- [Data to process]:
Definition persist_top_k_apy_memory (s : JsonState) (vault : VaultAddress)
    (memory : TopKApyMemory) (updated_at : Z) : result StorageError JsonState :=
  _ ← require (negb (updated_at <? tk_last_observed_timestamp memory))
        (Invariant "top-K memory timestamp exceeds durable update timestamp");
  let kept := List.filter (fun e => negb (tm_vault e =? vault)
      || negb (tk_last_observed_block (tm_memory e) =? tk_last_observed_block memory))
      (js_top_k_apy_memory s) in
  Ok (with_evidence s (js_exact_snapshots s) (js_plans s) (js_final_preflights s)
        (js_conformance_records s) (js_reconciliation_records s) (js_topology_history s)
        (sort_by_key (fun e => [tm_vault e; tk_last_observed_block (tm_memory e); tm_updated_at e])
           (kept ++ [mkTimedTopKApyMemory vault memory updated_at]))).

Section Dispatch.
Context `{HK : Keccak}.
(** A row in any state that presupposes a broadcast (submitted, replaced,
    included, confirmed, reverted, validated, reconciled, ...) is backed by a
    durable signed attempt of the same transaction whose broadcast was
    recorded; every command other than a rewind preserves this, compaction
    included. *)
Theorem broadcast_backed_by_signed_attempt commands s :
  Forall (fun c => negb (is_rewind c) = true) commands ->
  broadcast_evidence s -> broadcast_evidence (process_all s commands).
Proof.
  apply (process_all_inv broadcast_evidence (fun c => negb (is_rewind c))). clear s commands.
  intros s command s' Hr%negb_true_iff Hs H. unfold commit in H. step_ok H as next Hn.
  destruct (mutate_row_step _ _ _ Hr Hn) as [Hstep Hle].
  assert (broadcast_evidence next) as Hnext.
  { assert (forall row, row ∈ js_transactions s -> broadcast_state (tx_state row) = true ->
      has_broadcast (js_transaction_attempts next) (row_id row)) as Hold.
    { intros row Hin Hb. destruct (Hs row Hin Hb) as (a & Ha & Hid & Hbr).
      destruct (Hle a Ha Hbr) as (a' & Ha' & Hid' & Hbr'). exists a'. by rewrite Hid', Hid. }
    intros row' Hin Hb. destruct Hstep as [|r _ _|id row f Hf Hres Hp Hbr]; [by apply Hold| |].
    - apply elem_of_app in Hin as [Hin| ->%list_elem_of_singleton]; [by apply Hold|done].
    - apply elem_of_update_first in Hin as [Hin|(x & Hx & ->)]; [by apply Hold|].
      rewrite Hf in Hx. injection Hx as <-. apply find_has_id in Hf as [Hf Hid].
      replace (row_id (f row)) with (row_id row) by (unfold row_id; by rewrite Hres).
      destruct (permits_broadcast _ _ Hp Hb) as [Hb'|Hb']; [by apply Hold|].
      unfold row_id. rewrite Hid. by apply Hbr. }
  apply commit_next_lanes in H as (_ & keep & _ & Hrows & Hatt & _).
  intros row Hin Hb. pose proof Hin as Hin'. rewrite Hrows in Hin'.
  apply list_elem_of_In, filter_In in Hin' as [Hin' _].
  destruct (Hnext row) as (a & Ha & Hid & Hbr); [by apply list_elem_of_In|done|].
  exists a. split; [|done]. apply Hatt; [done|]. by exists row.
Qed.

End Commands.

- [What to do]: A verbatim transcription is required of the lines from the one with "exists a. split;" through the final line of the entries above, and of nothing else.

- [Exercise response]:
  exists a. split; [|done]. apply Hatt; [done|]. by exists row.
Qed.

End Commands.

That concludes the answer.